StandardRetryStrategy strategy = AwsRetryStrategy.standardRetryStrategy() .toBuilder() .maxAttempts(10) .build(); DynamoDbClient client = DynamoDbClient.builder() .overrideConfiguration(o -> o.retryStrategy(strategy)) .build();
Warning

We recommended that you configure each client with a unique RetryStrategy instance. If a RetryStrategy instance is shared, failures in one client might affect the retry behavior in the other.

You can also set the maximum number of attempts for all clients by using external settings instead of code. You configure this setting as describe in the Specify a strategy section.

Customize retryable exceptions

You can configure additional exceptions that trigger retires during client construction. This customization is provided for edge cases where exceptions are thrown that are not included in the default set of retryable exceptions.

The following code snippet shows the methods you use to customize the retry exceptions--retryOnException and retryOnExceptionOrCause. The retryOnExceptionOrCause methods adds a retryable exception if the SDK throws the direct exception or if the exception is wrapped.

DynamoDbClient client = DynamoDbClient.builder() .overrideConfiguration(o -> o.retryStrategy( b -> b.retryOnException(EdgeCaseException.class) .retryOnExceptionOrCause(WrappedEdgeCaseException.class))) .build();

Customize the backoff strategy

You can build the backoff strategy and supply it to the client.

The following code builds a BackoffStrategy that replaces the default, standard strategy's exponential delay backoff strategy.

BackoffStrategy backoffStrategy = BackoffStrategy.exponentialDelay(Duration.ofMillis(150), // The base delay.

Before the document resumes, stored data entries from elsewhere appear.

(** ** The sets by operand position *)

(** The operands with their positions *)
Fixpoint numbered (ops : list Z) (k : Z) : list (Z * Z) :=
  match ops with
  | [] => []
  | i :: ops' =>
      if i =? 0 then []
      else if is_operand (flags (operand_at i)) then (k, i) :: numbered ops' (k + 1)
      else numbered ops' k
  end.

Definition reg_locs (o : d10v_operand) (k : Z) : list loc :=
  let has c := truth (Z.land (flags o) c) in
  if has (Z.lor OPERAND_ACC0 OPERAND_ACC1) then []
  else if has OPERAND_CONTROL then [L_creg k]
  else if has (Z.lor OPERAND_FFLAG OPERAND_CFLAG) then [L_flags]
  else L_reg k 0 :: if has OPERAND_EVEN then [L_reg k 1] else [].

(** What [operand_sets] puts into the two sets, accumulators aside; the positions
    start from [k]. *)
Definition declared_from (dest : bool) (ops : list Z) (k : Z) : list loc :=
  flat_map (fun '(k, i) =>
    let o := operand_at i in
    if truth (Z.land (flags o) OPERAND_REG) && Bool.eqb dest (truth (Z.land (flags o) OPERAND_DEST))
    then reg_locs o k else []) (numbered ops k).
Definition declared (dest : bool) (ops : list Z) : list loc := declared_from dest ops 0.

Definition declared_mod (d : d10v_opcode) : list loc :=
  let has t := truth (Z.land (exec_type d) t) in
  (if has RMEM || has WMEM || has RF0 then [] else if has WF0 || has WCAR then [L_flags] else [])
  ++ declared true (operands d).
Definition declared_used (d : d10v_opcode) : list loc :=
  let has t := truth (Z.land (exec_type d) t) in
  (if has RMEM || has WMEM then [] else if has RF0 then [L_flags] else [])
  ++ declared false (operands d).

(** ** Their numbers *)

Definition field_of (ins i : Z) : Z :=
  Z.land (Z.shiftr ins (shift (operand_at i))) (bits_mask (bits (operand_at i))).
(** The number of a location in the sets of [parallel_ok], given the operands *)
Definition place (fv : Z -> Z) (l : loc) : Z :=
  match l with
  | L_reg k p => fv k + p
  | L_flags => 19
  | L_creg k => if fv k =? 0 then 19 else 18
  | L_accs => 16
  end.
Definition in_set (m : Z) (fv : Z -> Z) (ls : list loc) : Prop :=
  Forall (fun l => Z.testbit m (place fv l) = true) ls.

Lemma testbit_lor_l m n i : Z.testbit m i = true -> Z.testbit (Z.lor m n) i = true.
Proof. rewrite Z.lor_spec. by intros ->. Qed.
Lemma testbit_lor_r m n i : Z.testbit n i = true -> Z.testbit (Z.lor m n) i = true.
Proof. rewrite Z.lor_spec. intros ->. apply orb_true_r. Qed.
Lemma testbit_one i : 0 <= i -> Z.testbit (Z.shiftl 1 i) i = true.
Proof. intros Hi. rewrite Z.shiftl_spec, Z.sub_diag by done. done. Qed.
Create HintDb bits.
#[export] Hint Resolve testbit_lor_l testbit_lor_r testbit_one : bits.

Lemma in_set_mono m m' fv ls :
  (forall i, Z.testbit m i = true -> Z.testbit m' i = true) -> in_set m fv ls -> in_set m' fv ls.
Proof. intros Hm. apply List.Forall_impl. intros l. apply Hm. Qed.

Lemma field_nonneg ins i : 0 <= field_of ins i.
Proof.
  unfold field_of. apply Z.land_nonneg. right. unfold bits_mask. by apply Z.shiftr_nonneg.
Qed.

(** One register operand *)
Lemma reg_set i ins fv k m :
  fv k = field_of ins i ->
  let o := operand_at i in
  let r := parallel_regno (flags o) ins (shift o) (bits_mask (bits o)) in
  in_set (Z.lor m (Z.lor (Z.shiftl 1 r)
    (if truth (Z.land (flags o) OPERAND_EVEN) then Z.shiftl 1 (r + 1) else 0))) fv (reg_locs o k).
Proof.
  intros Hk o r. pose proof (field_nonneg ins i). unfold in_set, reg_locs, r, parallel_regno. cbv zeta.
  assert (Z.land (Z.shiftr ins (shift o)) (bits_mask (bits o)) = fv k) as -> by (by rewrite Hk).
  rewrite <- Hk in *.
  destruct (truth (Z.land (flags o) (Z.lor OPERAND_ACC0 OPERAND_ACC1))); [constructor|].
  destruct (truth (Z.land (flags o) OPERAND_CONTROL)).
  - repeat constructor. simpl. apply testbit_lor_r, testbit_lor_l.
    destruct (fv k =? 0); by apply testbit_one.
  - destruct (truth (Z.land (flags o) (Z.lor OPERAND_FFLAG OPERAND_CFLAG))).
    + repeat constructor. apply testbit_lor_r, testbit_lor_l. by apply testbit_one.
    + destruct (truth (Z.land (flags o) OPERAND_EVEN)); repeat constructor; simpl;
        rewrite ?Z.add_0_r; auto with bits lia.
Qed.

Definition fields_of (fv : Z -> Z) (ins : Z) (l : list (Z * Z)) : Prop :=
  Forall (fun '(k, i) => fv k = field_of ins i) l.

Lemma reg_is_operand o : truth (Z.land (flags o) OPERAND_REG) = true -> is_operand (flags o) = true.
Proof. unfold is_operand, truth. intros ->. done. Qed.

Lemma operand_sets_declared ins fv ops : forall k m u m' u',
  fields_of fv ins (numbered ops k) -> operand_sets ops ins m u = (m', u') ->
  (forall i, Z.testbit m i = true -> Z.testbit m' i = true) /\
  (forall i, Z.testbit u i = true -> Z.testbit u' i = true) /\
  in_set m' fv (declared_from true ops k) /\ in_set u' fv (declared_from false ops k).
Proof.
  induction ops as [|i ops IH]; intros k m u m' u' Hf E; cbn [operand_sets numbered] in *.
  { injection E as <- <-. by repeat split; try constructor. }
  unfold declared_from. cbn [numbered]. destruct (Z.eqb_spec i 0) as [->|Hi].
  { injection E as <- <-. by repeat split; try constructor. }
  cbv zeta in E. set (o := operand_at i) in *.
  destruct (truth (Z.land (flags o) OPERAND_REG)) eqn:Hreg.
  - rewrite (reg_is_operand o Hreg) in *. apply List.Forall_cons_iff in Hf as [Hk Hf].
    cbn [flat_map]. fold o. rewrite Hreg. simpl andb.
    pose proof (reg_set i ins fv k m Hk) as Hm. pose proof (reg_set i ins fv k u Hk) as Hu.
    cbv zeta in Hm, Hu. fold o in Hm, Hu.
    set (set := Z.lor (Z.shiftl 1 _) _) in *.
    destruct (truth (Z.land (flags o) OPERAND_DEST)); simpl Bool.eqb; cbv iota.
    + destruct (IH (k + 1) _ _ _ _ Hf E) as (Im & Iu & Dm & Du).
      split; [auto with bits|split; [done|split; [|exact Du]]].
      apply Forall_app. split; [by eapply in_set_mono|exact Dm].
    + destruct (IH (k + 1) _ _ _ _ Hf E) as (Im & Iu & Dm & Du).
      split; [|split; [auto with bits|split; [exact Dm|]]].
      * intros j Hj. apply Im. destruct (_ && _); auto with bits.
      * apply Forall_app. split; [by eapply in_set_mono|exact Du].
  - assert (exists m1 u1, operand_sets ops ins m1 u1 = (m', u') /\
      (forall i, Z.testbit m i = true -> Z.testbit m1 i = true) /\
      (forall i, Z.testbit u i = true -> Z.testbit u1 i = true)) as (m1 & u1 & E' & Hm & Hu).
    { destruct (truth (Z.land (flags o) OPERAND_ATMINUS)); eexists _, _; (split; [exact E|]);
        auto with bits. }
    destruct (is_operand (flags o)).
    + apply List.Forall_cons_iff in Hf as [_ Hf]. destruct (IH (k + 1) _ _ _ _ Hf E') as (? & ? & ? & ?).
      cbn [flat_map]. fold o. rewrite Hreg. simpl andb. cbv iota. simpl app. auto.
    + destruct (IH k _ _ _ _ Hf E') as (? & ? & ? & ?). auto.
Qed.

Lemma insn_sets_declared d ins fv m u :
  fields_of fv ins (numbered (operands d) 0) -> insn_sets d ins = (m, u) ->
  in_set m fv (declared_mod d) /\ in_set u fv (declared_used d).
Proof.
  intros Hf E. unfold insn_sets in E. cbv zeta in E.
  destruct (operand_sets _ _ _ _) as [m0 u0] eqn:E0.
  destruct (operand_sets_declared ins fv _ 0 _ _ _ _ Hf E0) as (_ & _ & Hm & Hu).
  assert (forall x b, in_set x fv (declared b (operands d)) ->
    in_set (Z.lor x (Z.shiftl 1 19)) fv (L_flags :: declared b (operands d))) as H19.
  { intros x b Hx. constructor; [by apply testbit_lor_r|].
    eapply in_set_mono; [|exact Hx]. auto with bits. }
  assert (forall x n b, in_set x fv (declared b (operands d)) ->
    in_set (Z.lor x n) fv (declared b (operands d))) as Hmono.
  { intros x n b. apply in_set_mono. auto with bits. }
  unfold declared_mod, declared_used. cbv zeta.
  repeat match type of E with (if ?c then _ else _) = _ => destruct c end;
    injection E as <- <-; simpl orb; cbv iota; simpl app; auto.
Qed.

(** ** Instructions that declare what they touch *)

Definition find_footprint (code : Z) : option footprint :=
  List.find (fun f => fp_code f =? code) footprints.
(** The accumulators are left to the units: only an IU instruction has any. *)
Definition covered (d : d10v_opcode) (ls : list loc) (l : loc) : bool :=
  match l with L_accs => unit_ d =? IU | _ => bool_decide (l ∈ ls) end.
(** A location names an operand of the instruction. *)
Definition in_range (n : Z) (l : loc) : bool :=
  match l with
  | L_reg k p => (0 <=? k) && (k <? n) && (0 <=? p)
  | L_creg k => (0 <=? k) && (k <? n)
  | _ => true
  end.
Definition declares (d : d10v_opcode) (f : footprint) : bool :=
  (fp_numops f =? gen_numops (operands d)) &&
  forallb (in_range (fp_numops f)) (fp_writes f ++ fp_reads f) &&
  forallb (covered d (declared_mod d)) (fp_writes f) &&
  forallb (covered d (declared_mod d ++ declared_used d)) (fp_reads f).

Duration.ofSeconds(15)); // The maximum delay. DynamoDbClient client = DynamoDbClient.builder() .overrideConfiguration(o -> o.retryStrategy( b -> b.backoffStrategy(backoffStrategy))) .build();

Migrating from RetryPolicy to RetryStrategy

RetryPolicy (the retry policy API) will be supported for the foreseeable future. If you currently use an instance of RetryPolicy to configure your client, everything is going to work as before. Behind the scenes the Java SDK adapts it to a RetryStrategy. The new retry strategy interfaces provide the same functionality as a RetryPolicy but are created and configured differently.